Lasing Emission from Plasmonic Nanodome Arrays

Plasmonic nano-dome arrays (PNDA) have been previously studied as chemical and biological sensors. The present study reports large-area plasmonic lasing from the PNDA structures with liquid-phase gain materials to provide optical gain. The PDNA structure consists of a 2D array of nanoposts, fabricated inexpensively using a nanoreplica molding process, with silicon dioxide and gold thin-film coatings to produce the dome-shaped surface profile. Covered with a dye-doped solution, the PDNA structures can generate lasing emission when they are optically pumped above the lasing threshold. The lasing emission is enabled by energy coupling from the photoexcited dye molecules to the hybridized plasmon mode supported by the PDNA oscillator.
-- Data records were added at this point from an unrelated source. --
(* ===== verification/Prelude.v ===== *)
(** * PARFS: a verification library for a persistent-memory file system

    PARFS is a log-structured file system for byte-addressable persistent
    memory, a descendant of NOVA that places metadata and data on several
    devices and hands large copies to threads of the socket the data lies in.
    This library models the parts every other part of it stands on and proves
    what makes them correct:

    - which blocks are free: balloc.c, balloc.h, the layout functions of
      nova.h and super.c;
    - which inode numbers are in use, and where an inode lies: inode.c, first
      half;
    - what a store, a flush and a fence make durable: nova_def.h;
    - how a few words change atomically: the lite journal, journal.c;
    - how the log of an inode grows and shrinks: log.c, second half;
    - which entry of the log holds a page of a file: log.c, inode.c, nova.h;
    - which dentry has a name, and how names enter the log of a directory: dir.c;
    - how an entry is appended to a log or updated in place: log.c, first half;
    - how the header of an inode is rebuilt from its log: rebuild.c;
    - how corruption is found and repaired: checksum.c, parity.c;
    - how a mount rebuilds all of this from the media: bbuild.c;
    - how copies are delegated: delegation.c, agent.c, ring.c.

    They interact as in the kernel module.  The block allocator and the inode
    numbers are clients of the range-node trees; the inode log and the inode
    tables are clients of the block allocator (they take and return metadata
    blocks) and of persistent memory (they link them); the journal is a client
    of persistent memory alone and of the checksum; the file index is a client
    of the allocator, directories are clients of the trees and of the inode
    tables; an append puts an entry in the inode log and enters it in the file
    index or the tree of names, a rebuild replays the log into fresh ones; the
    data guards and the replicas are clients of the checksum and of the allocator's checksum
    area; recovery reads the tables, the logs and the journals, and builds the
    allocator and the maps of inode numbers anew; delegation moves the bytes.

    ** Files, and the code they model

    - [Prelude]: machine integers ([u64], [u32], [s32], ...: a C integer is a
      [Z], wrapped where the code can leave the width), ranges ([covers],
      [sorted_from], [total]), list lemmas, the tactics and hint databases.
    - [Kernel]: the services of the Linux kernel as type classes with laws:
      red-black trees, slab allocator, CRC instructions, bit search, module
      parameters; [Kernel.Concrete] has an instance of each that satisfies the
      laws.
    - [Checksum]: [nova_crc32c] (nova.h).
    - [Layout]: block numbers, devices, [nova_config_*_nvmm] (nova.h, super.c).
    - [RangeTree], [RangeTreeSpec], [RangeTreeTheorems]: the trees of
      [struct nova_range_node] (balloc.c).  A tree ([rtree]) is its root and
      the slab objects it links; nodes are edited in place.
    - [FreeList], [FreeListSpec], [AllocSpec]: one [struct sub_free_list] and
      what [nova_free_blocks], [nova_alloc_blocks_in_free_list] and
      [nova_alloc_superpage] do to it under its lock.
    - [Balloc], [BallocSpec], [BallocInit], [CsumArea], [BallocTheorems]: the
      lists of all CPUs, mkfs, allocation with retry, freeing, the checksum
      area.
    - [InodeMap], [InodeMapSpec], [InodeMapTheorems]: the per-CPU maps of inode
      numbers ([struct inode_map]), mkfs, allocation, freeing.
    - [Pmem], [PmemSpec]: memory as 8-byte words with, for each, the values a
      crash may leave; [PM] is the monad of code that reads memory and
      performs stores, flushes and fences.
    - [Journal], [JournalSpec], [JournalRecover], [JournalCrash],
      [JournalTheorems]: transactions, commit, recovery (journal.c).
    - [InodeLog], [InodeLogSpec], [InodeLogOps], [InodeLogTheorems]: log pages,
      their links and their tails (log.c, log.h, nova.h); [LM] is [PM] with the
      lists of the allocator and the header of the inode.
    - [FileIndex], [FileIndexSpec], [FileAssign], [FileCharge],
      [FileTruncate], [FileIndexTheorems]: the radix tree of a file ([sih->tree]), the write
      entries in it and the runs of pages a write replaced
      ([sih->old_entry_list]): [nova_assign_write_entry] (log.c),
      [nova_delete_file_tree] (inode.c), lookup (nova.h).
    - [Directory], [DirectorySpec], [DirectoryTheorems]: the tree of names of
      a directory and its readers (dir.c).
    - [Header], [LogEntry]: the whole header of an inode with the allocator
      ([HM]), the kinds of log entries, appending, updating in place,
      publishing the tail (log.c, inode.h); [DirEntry]: the entries of a
      directory (dir.c); [LogPath], [LogEntrySpec], [LogAppend], [LogWrite]:
      the entries of a log as positions behind each other ([log_at]) and what
      an append does to them.
    - [Rebuild], [RebuildSpec], [RebuildRun], [LogTheorems]: the replay of a
      log into a header (rebuild.c), and that it gives the index back.
    - [DataGuard], [DataGuardSpec], [DataGuardTheorems]: checksums and parity
      of file data (checksum.c, parity.c).
    - [Replica], [ReplicaTheorems]: the two copies of an inode and of a log
      entry, and their repair (checksum.c).
    - [InodeTable], [InodeTableSpec], [InodeTableTheorems]: the tables of
      inodes, their superpages and their growth (inode.c).
    - [ScanBitmap], [ScanBitmapSpec], [RebuildTheorems]: the bitmaps of the
      recovery scan and the free lists built from them (bbuild.c).
    - [Recovery], [RecoverySpec], [FileScanSpec], [FileLogSpec],
      [RecoveryNumbers], [ThreadSpec]: the scan of the logs of an inode and
      the thread that scans the tables of a CPU (bbuild.c, snapshot.c).
    - [MountRecovery], [MountRecoverySpec], [RecoveryTheorems]: the crawl over
      the tables and the driver of the mount (bbuild.c).
    - [Delegation]: requests, rings, agents, application threads and the entry
      points of nova.h; [DelegationSpec] and [AgentTasks]: the bytes a call
      moves; [DelegationSteps], [DelegationInv], [DelegationStart],
      [DelegationTheorems]: the transition system and its invariant.

    A function that is one critical section of the source is one Rocq function
    on the state it protects; the locks themselves are not modelled.  [None]
    is an execution the C code has no meaning for ([BUG()], a NULL
    dereference, a division by zero, an index outside an array) or, in the
    functions that take [fuel], a loop cut short; the theorems show that it
    does not occur.

    ** What the theorems show

    - Trees ([RangeTreeTheorems]): search, insertion and destruction are
      correct for every shape of tree, and need only the in-order sequence.
    - Block allocator ([BallocTheorems]): with [free_block] the set of free
      blocks, mkfs makes exactly the right blocks free; allocation takes free
      blocks and nothing else, and says -ENOSPC only without a change; freeing
      is its inverse and refuses what must be refused; huge pages are aligned;
      the checksum area is disjoint from every free block and large enough.
      [list_wf] (sorted, disjoint, counted, first and last node) is invariant.
    - Inode numbers ([InodeMapTheorems]): allocation hands out the smallest
      unused number of the CPU; a history of calls on the trees is a history
      of an abstract allocator on one set of numbers ([spec_run]).
    - Persistent memory and journal ([JournalTheorems]): a flushed and fenced
      buffer is durable whatever its alignment; a crash at any point of a
      transaction, of the updates it protects or of its commit leaves, after
      recovery, all old or all new words; a corrupt journal is not replayed.
    - Inode log ([InodeLogTheorems]): pages are initialised and durable before
      they are linked, so a crash leaves the old or the extended log; the
      position for an entry fits its page; freeing returns exactly the pages
      of the log.
    - File index ([FileIndexTheorems]): after any interleaving of writes,
      truncations and other steps a page is read from the block its last write
      put it in; a write frees exactly the blocks the write before it had
      replaced; a truncation frees those it cuts, or records them for a
      snapshot, and charges them to [invalid_pages] of their entries, which
      never counts a page that is still held.  A truncation right after a write
      that replaced pages goes through a pointer that was never set
      ([truncate_unset_pointer]).
    - Log and index ([LogTheorems]): a file is [indexed] when its index is what
      its log says; appending a write keeps it so; what rebuilding the header
      from the log gives: the same index, but without the flag of the inode
      the last write is entered twice and its mapped pages are deferred.
    - Directories ([DirectoryTheorems]): for names of different hashes the
      tree is a map from names to dentries; what happens when two hashes are
      the same; what a reader lists.
    - Data guards ([DataGuardTheorems]): verification answers whether the
      stripes have their recorded checksums; parity restores a lost stripe;
      nothing but a stripe with a recorded checksum is written back.
    - Replicas ([ReplicaTheorems]): an inode or an entry with one good copy is
      handed out and its other copy repaired; with none it is refused.
    - Inode tables ([InodeTableTheorems]): the slot of a number lies in its
      superpage; a table grows by zeroed superpages, and a crash keeps every
      slot; a new inode is a fresh number with its slot.
    - Recovery ([RecoveryTheorems]): a scan marks exactly the blocks its inodes
      use, on logs that [readable] and [intact] describe (what the code does on
      the others is stated as well); the lists built from the bitmaps are free
      exactly elsewhere; over a whole device of such inodes, a block is free
      after the mount exactly when mkfs left it free and no live inode, table,
      journal or snapshot log uses it.
    - Delegation ([DelegationTheorems]): under every interleaving of threads
      and agents a thread that returned finds its bytes in place, and fair
      schedules bring every thread to its return.
    - Checksum: the quad-word loop is the byte-wise CRC.

    Each file of theorems ends with an instance of each theorem on a concrete
    state, computed by the definitions.

    ** Fuel and bounds

    The walks over a tree take as fuel at least the number of its nodes, the
    walks over the journal ring 128 (the entries of a page), the walks over a
    log the number of its pages or entries, the passes over the window of a
    file one more than the windows of its pages; the theorems state exactly
    that hypothesis.  Loops whose number of iterations the code computes run
    that many times.  Block numbers stay below 2^31 ([geometry]), as the [int]
    CPU index of balloc.c requires; counters wrap at their width.

    ** What is not modelled

    Concurrency between critical sections, except in [Delegation], whose steps
    interleave freely: elsewhere each section is one step, and a thread is
    assumed to stay on its CPU within one call.  The recovery threads run one
    after the other.  Write protection ([nova_memunlock_*]) does not change
    contents.  Saving and reloading the allocator at unmount and mount is
    switched off in the source and left out, as is the restoring of the
    snapshot table.  The ring buffer library of solros_lib is another
    project's code: delegation states what it needs of it as a class.  Left
    out as well: the collection of logs (gc.c), which nothing but a proc file
    calls; the data path (file.c, dax.c), the name operations (namei.c) and
    snapshots (snapshot.c), whose steps between the modelled operations are
    calls into the page cache, the page tables and the inode cache of the
    kernel, code that is not in the source.  The VFS glue, statistics and sysfs
    code have no logic of their own.  The theorems on the journal's
    transactions, the file index, appending, rebuilding and recovery take
    metadata checksums off, the default of the module; the definitions cover
    both settings. *)

From Stdlib Require Export ZArith Lia.
From stdpp Require Export base gmap strings option sorting.
From stdpp Require Export list.
#[global] Open Scope Z_scope.
#[global] Set Default Goal Selector "!".

(** ** Machine integers

    A C integer of width [w] is a [Z]; every operation that can leave the
    width is followed by its wrap-around.  The powers of two are written as
    literals, so that [lia] sees constants. *)

Abbreviation TWO64 := 18446744073709551616.
Abbreviation TWO63 := 9223372036854775808.
Abbreviation TWO32 := 4294967296.
Abbreviation TWO31 := 2147483648.

(** Conversion to [u64] / [unsigned long] / [size_t]. *)
Definition u64 (x : Z) : Z := x mod TWO64.
(** Conversion to [u32] / [unsigned int]. *)
Definition u32 (x : Z) : Z := x mod TWO32.
(** Conversion to [u8]. *)
Definition u8 (x : Z) : Z := x mod 256.
(** Conversion to [int] and to [long] (two's complement). *)
Definition s32 (x : Z) : Z := (x + TWO31) mod TWO32 - TWO31.
Definition s64 (x : Z) : Z := (x + TWO63) mod TWO64 - TWO63.

Definition is_u64 (x : Z) : Prop := 0 <= x < TWO64.
Definition is_u32 (x : Z) : Prop := 0 <= x < TWO32.

Lemma u64_small x : 0 <= x < TWO64 -> u64 x = x.
Proof. apply Z.mod_small. Qed.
Two PDNA lasers with array periods of 400 and 450 nm are fabricated and characterized. Plasmonic resonant modes of the PDNA lasers are numerically studied to illustrate the underlying lasing mechanism. The emission characteristics, including lasing wavelength, linewidth, threshold, beam divergence, and radiation angle, are presented in the paper. The PNDA laser represents a new path for plasmonic lasing in the near-infrared region with potential applications that include integrated photonic circuits, optical communications, and high-performance biosensors.